When a show is received with booing from the crowd and is torn to bits by the critics, it is brought down, taken off the screen. This way at least some expenses are saved and the disappointment of all those affected - from the management to the actors, all the way to the general public - is expedited. But what can be done when the theater's building itself turns out to be both a fiasco at the bank and with the critics? Is there any power in the world that can remove it from the stage and replace it with something else?
This is the question that comes to mind at the sight of the travesty constructed in recent months at the national theater, Habima - or at least what has been built on the ruins of the previous structure: an enormous block of concrete, sealed by walls, rising like a dam along the street; walls that make all the surrounding buildings appear tiny, including the adjacent Mann Auditorium; a building which in its clumsy style reminds us more of an industrial-zone shopping center than a theater ensconced within its urban environment.

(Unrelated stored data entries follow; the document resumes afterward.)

(* ===== verification/Ledger.v ===== *)
(** * The ledger's data: session, account, ticket and mint records, and the database

    One Rocq record per Go struct of payment-daemon/internal/store, fields in
    the struct's order under a prefix of their own.  [*big.Int] amounts that
    the structs keep as decimal strings stay decimal strings; [time.Time] is a
    number of nanoseconds whose zero is Go's zero time; the buckets hold
    the decoded records (each bucket only ever holds what this package
    marshalled into it). *)
From S2P Require Import Prelude.
From S2P Require Import GoBytes.
From S2P Require Import Bolt.

(** The on-disk receiver session record ([type Session struct]). *)
Record Session := mkSession {
  s_WholesaleAccountID : string;
  s_TicketStreamID : string;
  s_WorkID : string;
  s_Sender : string;
  s_Recipient : string;
  s_Capability : string;
  s_Offering : string;
  s_PricePerWorkUnitWei : string;
  s_PerUnits : Z;
  s_WorkUnit : string;
  s_DebitedUnits : Z;
  s_BalanceWei : string;
  s_Closed : bool;
  s_OpenedAt : Z;
  s_ClosedAt : Z;
  s_RecipientRand : string;
  s_FaceValueWei : string;
  s_WinProb : string;
}.

Definition s_with_WholesaleAccountID (v : string) (r : Session) : Session :=
  mkSession v (s_TicketStreamID r) (s_WorkID r) (s_Sender r) (s_Recipient r) (s_Capability r) (s_Offering r) (s_PricePerWorkUnitWei r) (s_PerUnits r) (s_WorkUnit r) (s_DebitedUnits r) (s_BalanceWei r) (s_Closed r) (s_OpenedAt r) (s_ClosedAt r) (s_RecipientRand r) (s_FaceValueWei r) (s_WinProb r).
Definition s_with_TicketStreamID (v : string) (r : Session) : Session :=
  mkSession (s_WholesaleAccountID r) v (s_WorkID r) (s_Sender r) (s_Recipient r) (s_Capability r) (s_Offering r) (s_PricePerWorkUnitWei r) (s_PerUnits r) (s_WorkUnit r) (s_DebitedUnits r) (s_BalanceWei r) (s_Closed r) (s_OpenedAt r) (s_ClosedAt r) (s_RecipientRand r) (s_FaceValueWei r) (s_WinProb r).
Definition s_with_WorkID (v : string) (r : Session) : Session :=
  mkSession (s_WholesaleAccountID r) (s_TicketStreamID r) v (s_Sender r) (s_Recipient r) (s_Capability r) (s_Offering r) (s_PricePerWorkUnitWei r) (s_PerUnits r) (s_WorkUnit r) (s_DebitedUnits r) (s_BalanceWei r) (s_Closed r) (s_OpenedAt r) (s_ClosedAt r) (s_RecipientRand r) (s_FaceValueWei r) (s_WinProb r).
Definition s_with_Sender (v : string) (r : Session) : Session :=
  mkSession (s_WholesaleAccountID r) (s_TicketStreamID r) (s_WorkID r) v (s_Recipient r) (s_Capability r) (s_Offering r) (s_PricePerWorkUnitWei r) (s_PerUnits r) (s_WorkUnit r) (s_DebitedUnits r) (s_BalanceWei r) (s_Closed r) (s_OpenedAt r) (s_ClosedAt r) (s_RecipientRand r) (s_FaceValueWei r) (s_WinProb r).
Definition s_with_Recipient (v : string) (r : Session) : Session :=
  mkSession (s_WholesaleAccountID r) (s_TicketStreamID r) (s_WorkID r) (s_Sender r) v (s_Capability r) (s_Offering r) (s_PricePerWorkUnitWei r) (s_PerUnits r) (s_WorkUnit r) (s_DebitedUnits r) (s_BalanceWei r) (s_Closed r) (s_OpenedAt r) (s_ClosedAt r) (s_RecipientRand r) (s_FaceValueWei r) (s_WinProb r).
Definition s_with_Capability (v : string) (r : Session) : Session :=
  mkSession (s_WholesaleAccountID r) (s_TicketStreamID r) (s_WorkID r) (s_Sender r) (s_Recipient r) v (s_Offering r) (s_PricePerWorkUnitWei r) (s_PerUnits r) (s_WorkUnit r) (s_DebitedUnits r) (s_BalanceWei r) (s_Closed r) (s_OpenedAt r) (s_ClosedAt r) (s_RecipientRand r) (s_FaceValueWei r) (s_WinProb r).
Definition s_with_Offering (v : string) (r : Session) : Session :=
  mkSession (s_WholesaleAccountID r) (s_TicketStreamID r) (s_WorkID r) (s_Sender r) (s_Recipient r) (s_Capability r) v (s_PricePerWorkUnitWei r) (s_PerUnits r) (s_WorkUnit r) (s_DebitedUnits r) (s_BalanceWei r) (s_Closed r) (s_OpenedAt r) (s_ClosedAt r) (s_RecipientRand r) (s_FaceValueWei r) (s_WinProb r).
Definition s_with_PricePerWorkUnitWei (v : string) (r : Session) : Session :=
  mkSession (s_WholesaleAccountID r) (s_TicketStreamID r) (s_WorkID r) (s_Sender r) (s_Recipient r) (s_Capability r) (s_Offering r) v (s_PerUnits r) (s_WorkUnit r) (s_DebitedUnits r) (s_BalanceWei r) (s_Closed r) (s_OpenedAt r) (s_ClosedAt r) (s_RecipientRand r) (s_FaceValueWei r) (s_WinProb r).
Definition s_with_PerUnits (v : Z) (r : Session) : Session :=
  mkSession (s_WholesaleAccountID r) (s_TicketStreamID r) (s_WorkID r) (s_Sender r) (s_Recipient r) (s_Capability r) (s_Offering r) (s_PricePerWorkUnitWei r) v (s_WorkUnit r) (s_DebitedUnits r) (s_BalanceWei r) (s_Closed r) (s_OpenedAt r) (s_ClosedAt r) (s_RecipientRand r) (s_FaceValueWei r) (s_WinProb r).
Definition s_with_WorkUnit (v : string) (r : Session) : Session :=
  mkSession (s_WholesaleAccountID r) (s_TicketStreamID r) (s_WorkID r) (s_Sender r) (s_Recipient r) (s_Capability r) (s_Offering r) (s_PricePerWorkUnitWei r) (s_PerUnits r) v (s_DebitedUnits r) (s_BalanceWei r) (s_Closed r) (s_OpenedAt r) (s_ClosedAt r) (s_RecipientRand r) (s_FaceValueWei r) (s_WinProb r).
Definition s_with_DebitedUnits (v : Z) (r : Session) : Session :=
  mkSession (s_WholesaleAccountID r) (s_TicketStreamID r) (s_WorkID r) (s_Sender r) (s_Recipient r) (s_Capability r) (s_Offering r) (s_PricePerWorkUnitWei r) (s_PerUnits r) (s_WorkUnit r) v (s_BalanceWei r) (s_Closed r) (s_OpenedAt r) (s_ClosedAt r) (s_RecipientRand r) (s_FaceValueWei r) (s_WinProb r).
Definition s_with_BalanceWei (v : string) (r : Session) : Session :=
  mkSession (s_WholesaleAccountID r) (s_TicketStreamID r) (s_WorkID r) (s_Sender r) (s_Recipient r) (s_Capability r) (s_Offering r) (s_PricePerWorkUnitWei r) (s_PerUnits r) (s_WorkUnit r) (s_DebitedUnits r) v (s_Closed r) (s_OpenedAt r) (s_ClosedAt r) (s_RecipientRand r) (s_FaceValueWei r) (s_WinProb r).
Definition s_with_Closed (v : bool) (r : Session) : Session :=
  mkSession (s_WholesaleAccountID r) (s_TicketStreamID r) (s_WorkID r) (s_Sender r) (s_Recipient r) (s_Capability r) (s_Offering r) (s_PricePerWorkUnitWei r) (s_PerUnits r) (s_WorkUnit r) (s_DebitedUnits r) (s_BalanceWei r) v (s_OpenedAt r) (s_ClosedAt r) (s_RecipientRand r) (s_FaceValueWei r) (s_WinProb r).
Definition s_with_OpenedAt (v : Z) (r : Session) : Session :=
  mkSession (s_WholesaleAccountID r) (s_TicketStreamID r) (s_WorkID r) (s_Sender r) (s_Recipient r) (s_Capability r) (s_Offering r) (s_PricePerWorkUnitWei r) (s_PerUnits r) (s_WorkUnit r) (s_DebitedUnits r) (s_BalanceWei r) (s_Closed r) v (s_ClosedAt r) (s_RecipientRand r) (s_FaceValueWei r) (s_WinProb r).
Definition s_with_ClosedAt (v : Z) (r : Session) : Session :=
  mkSession (s_WholesaleAccountID r) (s_TicketStreamID r) (s_WorkID r) (s_Sender r) (s_Recipient r) (s_Capability r) (s_Offering r) (s_PricePerWorkUnitWei r) (s_PerUnits r) (s_WorkUnit r) (s_DebitedUnits r) (s_BalanceWei r) (s_Closed r) (s_OpenedAt r) v (s_RecipientRand r) (s_FaceValueWei r) (s_WinProb r).
Definition s_with_RecipientRand (v : string) (r : Session) : Session :=
  mkSession (s_WholesaleAccountID r) (s_TicketStreamID r) (s_WorkID r) (s_Sender r) (s_Recipient r) (s_Capability r) (s_Offering r) (s_PricePerWorkUnitWei r) (s_PerUnits r) (s_WorkUnit r) (s_DebitedUnits r) (s_BalanceWei r) (s_Closed r) (s_OpenedAt r) (s_ClosedAt r) v (s_FaceValueWei r) (s_WinProb r).
Definition s_with_FaceValueWei (v : string) (r : Session) : Session :=
  mkSession (s_WholesaleAccountID r) (s_TicketStreamID r) (s_WorkID r) (s_Sender r) (s_Recipient r) (s_Capability r) (s_Offering r) (s_PricePerWorkUnitWei r) (s_PerUnits r) (s_WorkUnit r) (s_DebitedUnits r) (s_BalanceWei r) (s_Closed r) (s_OpenedAt r) (s_ClosedAt r) (s_RecipientRand r) v (s_WinProb r).
Definition s_with_WinProb (v : string) (r : Session) : Session :=
  mkSession (s_WholesaleAccountID r) (s_TicketStreamID r) (s_WorkID r) (s_Sender r) (s_Recipient r) (s_Capability r) (s_Offering r) (s_PricePerWorkUnitWei r) (s_PerUnits r) (s_WorkUnit r) (s_DebitedUnits r) (s_BalanceWei r) (s_Closed r) (s_OpenedAt r) (s_ClosedAt r) (s_RecipientRand r) (s_FaceValueWei r) v.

When every city resident wanting to expand a window or close off a balcony must go through the purgatory of municipal red tape, it is puzzling that such a brutal, environment-altering structure could have emerged in such an attractive part of central Tel Aviv. The planning was done without any public input, without a broad competition among architects, and with almost no public debate until after facts were already established on the ground.
In a controversial process - without a tender, and contrary to the recommendations of the city engineer at the time - the theater's board chose from only two options. It was the proposal of Ram Karmi, an architect of substantial achievement and an Israel Prize laureate who has also been associated with a series of grandiose and stylistically brutal projects that have drawn broad public criticism. These included the New Central Bus Station in Tel Aviv, as well as a plan (which has been rejected in the meantime) to transform the Prime Minister's residence into something resembling a fortress.
Habima is a nonprofit organization that doesn't require a process of tenders, but did those running it not understand the difference between farce and tragedy? And how is it possible that the Tel Aviv municipality did not take a decisive stance on such a critical change to the city's appearance?
If it's possible to put aside the architectural issue as a matter of taste, it is not so when it involves the conduct that is part of the "overhaul" - a process by which the divide between the artistic needs and the structural plans continues to grow, the timetable is plagued by delays and the growth of the building itself symbolizes the growth in costs, now nearing NIS 100 million: three times more than the original budget.
All of these delays and costs would have been forgotten if the actors and the audience could look forward to returning to a friendly, inviting and beloved building. But that is doubtful, mostly when comparing the emerging Habima building with similar structures around the world, which are characterized by a lighter and more open style. It is too late to drive this dybbuk from Habima, but perhaps other institutions will learn a lesson from this show - on proportionality, haste and megalomania.